§ Task description
Go to the line containing "(** [x || 0] on an" in the listing below. Output that line and each later one exactly.

(Excerpted data)

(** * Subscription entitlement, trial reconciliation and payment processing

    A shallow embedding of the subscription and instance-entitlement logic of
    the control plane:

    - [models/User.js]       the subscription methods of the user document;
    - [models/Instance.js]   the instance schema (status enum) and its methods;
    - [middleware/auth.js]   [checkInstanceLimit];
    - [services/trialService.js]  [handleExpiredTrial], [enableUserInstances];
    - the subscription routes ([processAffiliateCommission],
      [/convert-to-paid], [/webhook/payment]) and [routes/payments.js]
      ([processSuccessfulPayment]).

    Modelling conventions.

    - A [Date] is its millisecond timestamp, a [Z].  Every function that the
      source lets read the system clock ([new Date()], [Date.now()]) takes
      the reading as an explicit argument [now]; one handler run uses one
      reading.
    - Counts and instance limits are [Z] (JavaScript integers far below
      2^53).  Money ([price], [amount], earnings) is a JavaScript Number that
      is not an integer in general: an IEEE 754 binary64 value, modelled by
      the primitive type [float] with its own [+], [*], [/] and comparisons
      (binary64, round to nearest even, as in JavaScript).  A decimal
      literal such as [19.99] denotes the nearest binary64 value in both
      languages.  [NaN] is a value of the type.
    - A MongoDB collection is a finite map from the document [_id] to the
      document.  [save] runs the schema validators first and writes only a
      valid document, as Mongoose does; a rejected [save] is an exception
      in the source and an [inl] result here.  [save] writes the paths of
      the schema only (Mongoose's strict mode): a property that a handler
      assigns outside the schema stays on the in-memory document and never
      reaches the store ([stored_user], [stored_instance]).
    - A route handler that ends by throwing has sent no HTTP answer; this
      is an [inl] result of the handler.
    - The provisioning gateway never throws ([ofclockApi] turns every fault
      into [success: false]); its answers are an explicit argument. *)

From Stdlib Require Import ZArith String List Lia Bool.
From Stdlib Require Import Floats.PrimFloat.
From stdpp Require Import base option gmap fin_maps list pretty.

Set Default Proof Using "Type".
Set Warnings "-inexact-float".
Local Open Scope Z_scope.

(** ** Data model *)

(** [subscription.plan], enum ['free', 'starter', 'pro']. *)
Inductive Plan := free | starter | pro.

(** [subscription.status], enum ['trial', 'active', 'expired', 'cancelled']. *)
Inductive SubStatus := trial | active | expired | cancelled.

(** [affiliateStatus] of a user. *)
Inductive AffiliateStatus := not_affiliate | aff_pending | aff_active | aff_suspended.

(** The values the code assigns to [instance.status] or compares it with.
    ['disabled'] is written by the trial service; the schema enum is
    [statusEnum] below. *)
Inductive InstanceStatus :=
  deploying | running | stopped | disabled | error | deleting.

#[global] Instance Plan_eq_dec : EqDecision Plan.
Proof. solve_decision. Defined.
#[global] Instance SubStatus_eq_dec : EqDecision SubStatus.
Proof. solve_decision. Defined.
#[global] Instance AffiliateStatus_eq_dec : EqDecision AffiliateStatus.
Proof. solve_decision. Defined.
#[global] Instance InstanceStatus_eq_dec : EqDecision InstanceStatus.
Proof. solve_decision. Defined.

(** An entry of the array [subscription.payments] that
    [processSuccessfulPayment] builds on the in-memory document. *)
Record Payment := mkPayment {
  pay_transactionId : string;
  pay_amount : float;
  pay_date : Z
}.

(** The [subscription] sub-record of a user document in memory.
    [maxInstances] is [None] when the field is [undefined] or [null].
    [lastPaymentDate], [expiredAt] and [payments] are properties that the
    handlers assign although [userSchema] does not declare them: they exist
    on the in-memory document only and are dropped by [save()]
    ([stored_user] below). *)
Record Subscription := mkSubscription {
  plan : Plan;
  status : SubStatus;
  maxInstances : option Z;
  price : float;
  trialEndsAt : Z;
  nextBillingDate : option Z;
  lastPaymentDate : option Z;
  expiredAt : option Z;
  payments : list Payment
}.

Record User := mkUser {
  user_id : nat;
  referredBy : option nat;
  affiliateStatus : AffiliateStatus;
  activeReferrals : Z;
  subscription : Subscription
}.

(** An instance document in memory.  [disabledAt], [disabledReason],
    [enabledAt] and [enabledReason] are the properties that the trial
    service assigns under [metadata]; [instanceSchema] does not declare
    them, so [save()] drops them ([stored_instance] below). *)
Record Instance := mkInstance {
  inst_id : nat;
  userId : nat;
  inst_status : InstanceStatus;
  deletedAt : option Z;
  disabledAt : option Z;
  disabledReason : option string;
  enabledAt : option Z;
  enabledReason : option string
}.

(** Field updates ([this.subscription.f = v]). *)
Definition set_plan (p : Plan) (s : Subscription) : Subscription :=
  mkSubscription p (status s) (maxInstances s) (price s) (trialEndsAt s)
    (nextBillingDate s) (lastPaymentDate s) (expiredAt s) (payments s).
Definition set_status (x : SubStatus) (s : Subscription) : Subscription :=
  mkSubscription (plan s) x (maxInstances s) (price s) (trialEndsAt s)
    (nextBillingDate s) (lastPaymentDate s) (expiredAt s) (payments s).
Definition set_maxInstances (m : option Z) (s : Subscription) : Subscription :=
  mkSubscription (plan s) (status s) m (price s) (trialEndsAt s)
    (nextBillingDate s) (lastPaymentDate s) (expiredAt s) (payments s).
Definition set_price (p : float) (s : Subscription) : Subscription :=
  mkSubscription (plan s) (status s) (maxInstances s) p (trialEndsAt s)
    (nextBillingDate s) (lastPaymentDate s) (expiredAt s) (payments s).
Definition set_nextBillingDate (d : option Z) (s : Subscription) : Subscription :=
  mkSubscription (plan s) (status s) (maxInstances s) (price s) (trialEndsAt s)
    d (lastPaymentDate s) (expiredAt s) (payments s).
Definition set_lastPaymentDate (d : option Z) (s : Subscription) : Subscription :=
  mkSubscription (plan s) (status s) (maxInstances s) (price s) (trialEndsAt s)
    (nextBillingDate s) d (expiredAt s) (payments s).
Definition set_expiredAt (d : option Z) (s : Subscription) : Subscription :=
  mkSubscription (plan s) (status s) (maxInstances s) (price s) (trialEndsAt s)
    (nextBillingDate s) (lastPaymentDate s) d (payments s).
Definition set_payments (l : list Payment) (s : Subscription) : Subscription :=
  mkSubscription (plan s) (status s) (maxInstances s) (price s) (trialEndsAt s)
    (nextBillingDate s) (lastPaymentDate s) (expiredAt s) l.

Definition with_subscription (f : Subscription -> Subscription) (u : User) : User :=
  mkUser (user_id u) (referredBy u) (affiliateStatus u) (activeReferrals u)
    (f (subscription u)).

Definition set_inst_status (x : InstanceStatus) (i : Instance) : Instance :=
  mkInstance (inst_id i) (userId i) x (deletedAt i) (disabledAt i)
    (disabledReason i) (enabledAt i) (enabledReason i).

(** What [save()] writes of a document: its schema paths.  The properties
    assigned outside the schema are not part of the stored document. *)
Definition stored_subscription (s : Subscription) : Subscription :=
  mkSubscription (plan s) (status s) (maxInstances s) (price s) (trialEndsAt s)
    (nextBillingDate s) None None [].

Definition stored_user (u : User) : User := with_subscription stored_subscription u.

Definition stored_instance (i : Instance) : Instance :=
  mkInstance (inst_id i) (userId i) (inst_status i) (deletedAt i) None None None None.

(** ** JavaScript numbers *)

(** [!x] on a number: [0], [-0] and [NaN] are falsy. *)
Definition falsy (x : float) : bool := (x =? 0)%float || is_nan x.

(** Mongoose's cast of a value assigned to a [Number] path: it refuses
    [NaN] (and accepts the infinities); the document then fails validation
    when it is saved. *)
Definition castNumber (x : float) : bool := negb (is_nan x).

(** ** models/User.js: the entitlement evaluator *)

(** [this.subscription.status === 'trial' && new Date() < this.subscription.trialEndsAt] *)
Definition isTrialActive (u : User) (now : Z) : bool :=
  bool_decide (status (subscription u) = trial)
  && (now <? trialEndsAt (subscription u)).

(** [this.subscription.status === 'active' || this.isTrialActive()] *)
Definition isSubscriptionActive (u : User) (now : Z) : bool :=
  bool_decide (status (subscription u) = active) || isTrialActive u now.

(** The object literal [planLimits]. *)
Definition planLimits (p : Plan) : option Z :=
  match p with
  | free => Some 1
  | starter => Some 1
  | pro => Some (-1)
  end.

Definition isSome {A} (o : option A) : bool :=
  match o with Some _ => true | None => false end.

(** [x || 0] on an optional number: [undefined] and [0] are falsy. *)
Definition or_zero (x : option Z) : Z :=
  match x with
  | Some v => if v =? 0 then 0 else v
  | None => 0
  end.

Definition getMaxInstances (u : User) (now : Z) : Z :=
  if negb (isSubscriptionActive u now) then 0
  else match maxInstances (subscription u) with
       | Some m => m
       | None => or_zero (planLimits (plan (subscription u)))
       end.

(End Excerpted data)

§ Output
(** [x || 0] on an optional number: [undefined] and [0] are falsy. *)
Definition or_zero (x : option Z) : Z :=
  match x with
  | Some v => if v =? 0 then 0 else v
  | None => 0
  end.

Definition getMaxInstances (u : User) (now : Z) : Z :=
  if negb (isSubscriptionActive u now) then 0
  else match maxInstances (subscription u) with
       | Some m => m
       | None => or_zero (planLimits (plan (subscription u)))
       end.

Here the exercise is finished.